(** C2. Read repair converges.  When an incoming turn makes [shouldReadRepairForIncomingTurn]
    ask for a read, and the hub answers exactly that request (everything after the position it
    names) from a transcript at least as long as what the client has: applying the answer
    succeeds and leaves no gap.  The client then has every turn of the transcript, those after
    the position as the transcript has them and those before as they were.  When the transcript
    is shorter, the answer empties the store, and the read from 0 that follows gives the
    transcript. *)
Theorem read_repair_converges arrivals st t after log :
  replica arrivals st -> log_ok log -> shouldReadRepairForIncomingTurn st t = Some after ->
  let answer := applySessionReadResult st after (drop (Z.to_nat after) log) (Z.of_nat (length log)) in
  if after <=? Z.of_nat (length log) then
    exists st', answer = Some st' /\ finished st' = finished st ++ drop (Z.to_nat after) log /\
      cursor st' = Z.of_nat (length log) /\ indexes (finished st') = indexes log
  else answer = Some createEmptyChatTurnStore /\
    exists st', applySessionReadResult createEmptyChatTurnStore 0 log (Z.of_nat (length log)) = Some st' /\ finished st' = log.
Proof.
  intros [Hwf _]%replica_newest Hlog Hask. cbv zeta. pose proof (wf_cursor _ Hwf) as H0.
  assert (after = cursor st) as ->.
  { revert Hask. unfold shouldReadRepairForIncomingTurn. repeat case_match; intros; simplify_eq; lia. }
  destruct (Z.leb_spec (cursor st) (Z.of_nat (length log))) as [Hle|Hlt].
  - destruct (read_after_cursor st log Hwf Hlog Hle) as (st' & H1 & H2 & H3). exists st'. split_and!; [done..|].
    rewrite H2. destruct (joined_log st log Hwf Hlog Hle) as [[-> _] ->]. by destruct Hlog as [-> _].
  - split.
    + unfold applySessionReadResult. assert (isStaleSessionReadResult (Z.max 0 (cursor st)) (of_Z (Z.of_nat (length log))) = true) as ->; [|done].
      unfold isStaleSessionReadResult, of_Z; cbv zeta iota beta. rewrite trunc_inject. apply andb_true_iff. split; lia.
    + destruct (read_after_cursor createEmptyChatTurnStore log createEmpty_wf Hlog) as (st' & H1 & H2 & _); [cbn; lia|]. by exists st'.
Qed.

Lemma read_repair_converges_witness :
  let st := mergeRealtimeTurn createEmptyChatTurnStore (sample_turn 1 true) in
  exists st', applySessionReadResult st 1 (drop 1 sample_log) 3 = Some st' /\
    finished st' = sample_log /\ cursor st' = 3 /\ indexes (finished st') = indexes sample_log.
Proof.
  assert (log_ok sample_log) as L by (split; [reflexivity|]; repeat constructor; done).
  exact (read_repair_converges _ _ (sample_turn 3 true) 1 sample_log
    (replica_realtime [] _ (sample_turn 1 true) replica_empty) L eq_refl).
Defined.

(** A new version of a turn that the client missed is not asked for again: reads start after
    the cursor. *)
Lemma missed_version_stays :
  let st := foldl mergeRealtimeTurn createEmptyChatTurnStore [tool_turn "running"; sample_turn 3 true] in
  let now := [tool_turn "completed"; sample_turn 2 true; sample_turn 3 true] in
  shouldReadRepairForIncomingTurn st (sample_turn 3 true) = Some 1 /\
  finished <$> applySessionReadResult st 1 (drop 1 now) 3 = Some [tool_turn "running"; sample_turn 2 true; sample_turn 3 true].
Proof. done. Qed.
(* ===== verification/ChatDurablePersist.v ===== *)
(** [chat/turns/chatDurablePersist.ts]: the debounced persistence of dirty sessions.
    The timers of the runtime are part of the state: [armed] holds the timers that were
    set and neither cleared nor fired, with the key their callback closes over.  The
    synchronous part of [flush] runs up to the call of [flushSession], which is
    recorded. *)

From S2P Require Import Prelude.
Open Scope Z_scope.

Record ChatDurablePersistQueue := {
  dirtyKeys : list string;
  timers : gmap string positive;
  armed : gmap positive string;
  nextTimer : positive;
  flushed : list string;
}.

Definition createChatDurablePersistQueue : ChatDurablePersistQueue :=
  {| dirtyKeys := []; timers := ∅; armed := ∅; nextTimer := 1; flushed := [] |}.

Definition normalizeKey (sessionKey : string) : string := trim sessionKey.

(** [Set.prototype.add] and [delete]. *)
Definition set_add (l : list string) (k : string) : list string := if decide (k ∈ l) then l else l ++ [k].
Definition set_remove (l : list string) (k : string) : list string := bfilter (fun k' => negb (bool_decide (k' = k))) l.

(** [if (timer)]: a timer's identifier is positive, so truthy. *)
Definition clearTimer (q : ChatDurablePersistQueue) (key : string) : ChatDurablePersistQueue :=
  match timers q !! key with
  | Some timer => {| dirtyKeys := dirtyKeys q; timers := delete key (timers q); armed := delete timer (armed q);
                     nextTimer := nextTimer q; flushed := flushed q |}
  | None => q
  end.

Definition schedule (q : ChatDurablePersistQueue) (key : string) : ChatDurablePersistQueue :=
  let q := clearTimer q key in
  {| dirtyKeys := dirtyKeys q; timers := <[key := nextTimer q]> (timers q);
     armed := <[nextTimer q := key]> (armed q); nextTimer := Pos.succ (nextTimer q); flushed := flushed q |}.

Definition markDirty (q : ChatDurablePersistQueue) (sessionKey : string) : ChatDurablePersistQueue :=
  let key := normalizeKey sessionKey in
  if negb (nonempty key) then q else
  schedule {| dirtyKeys := set_add (dirtyKeys q) key; timers := timers q; armed := armed q;
              nextTimer := nextTimer q; flushed := flushed q |} key.
Lemma queue_accounting_witness :
  let q := enqueueChatCompact (enqueueChatItem ∅ "a" (QCompact (sample_compact "1"))) "a" (sample_compact "2") in
  let q' := moveQueuedChatPrompts q "a" "b" "real" in
  ["1"%string] ≡ₚ all_ids q' ++ [] /\
  (drain 2 (enqueueChatItem q' "b" (QCompact (sample_compact "3"))) "b").2 =
    queued q' "b" ++ [QCompact (sample_compact "3")].
Proof.
  intros q q'. destruct (queue_accounting q' ["1"%string] [] "b" [QCompact (sample_compact "3")]) as (H1 & _ & H2).
  - apply (star_step _ _ (q, ["1"%string], [])); [|apply q_move].
    apply (star_step _ _ (enqueueChatItem ∅ "a" (QCompact (sample_compact "1")), ["1"%string], [])).
    + apply (star_step _ _ (∅, [], [])); [apply star_refl|apply (q_enqueue ∅ [] [] "a" (QCompact (sample_compact "1")))].
    + exact (q_compact (enqueueChatItem ∅ "a" (QCompact (sample_compact "1"))) ["1"%string] [] "a" (sample_compact "2")).
  - split; [exact H1|exact H2].
Defined.
(* ===== verification/ChatComposer.v ===== *)
(** [chat/composer]: the tokens of the message composer ([chatComposerTokens.ts]), the
    queries that trigger its menus ([chatComposerTriggerQueries.ts]) and the editing of
    tokens ([chatComposerTokenEditing.ts]).  Positions are integers; a text token is as
    many positions as it has code units, a capsule (a skill or a file) is one. *)

From S2P Require Import Prelude.
Open Scope Z_scope.

(** * Tokens *)

Inductive ChatComposerToken :=
  | TText (text : string)
  | TSkill (id command label : string)
  | TFile (id path name label : string).
#[export] Instance ChatComposerToken_eq_dec : EqDecision ChatComposerToken.
Proof. solve_decision. Defined.

Record ChatComposerSlashCommand := { sc_command : string; sc_label : string }.

(** The content blocks a message is sent as. *)
Inductive ContentBlock :=
  | BText (text : string)
  | BResourceLink (uri name : string).

Definition slash : ascii := "/"%char.
Definition dot : ascii := "."%char.

(** [toUpperCase] of one code unit whose capital is one too. *)
Definition upper_ascii (c : ascii) : ascii :=
  let n := nat_of_ascii c in
  if (Nat.leb 97 n && Nat.leb n 122) || (Nat.leb 224 n && Nat.leb n 254 && negb (Nat.eqb n 247))
  then ascii_of_nat (n - 32) else c.

(** [s.split(/[...]+/)] on a class of characters; runs leave empty parts behind, which
    every caller filters out. *)
Fixpoint split_on (p : ascii -> bool) (l : list ascii) : list (list ascii) :=
  match l with
  | [] => [[]]
  | c :: l' =>
      if p c then [] :: split_on p l' else
      match split_on p l' with w :: ws => (c :: w) :: ws | [] => [[c]] end
  end.

Definition normalizeSkillCommand (command : string) : string :=
  let v := trim command in
  if negb (nonempty v) then "" else if startsWith v "/" then v else "/" +:+ v.

Definition capitalize (part : string) : string :=
  match chars part with c :: l => unchars (upper_ascii c :: l) | [] => "" end.

Definition skillLabelFromCommand (command : string) : string :=
  let v := chars (normalizeSkillCommand command) in
  let v := match v with c :: l => if Ascii.eqb c slash then l else v | [] => [] end in
  join " " (map capitalize (filter_truthy (map unchars (split_on (fun c => Ascii.eqb c "-" || Ascii.eqb c "_") v)))).

Fixpoint drop_slashes (l : list ascii) : list ascii :=
  match l with c :: l' => if Ascii.eqb c slash then drop_slashes l' else l | [] => [] end.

..........

__Work request__.
Report the number of lines in the listing that include the string "verification"; give nothing but the number.

__Answer box__.
2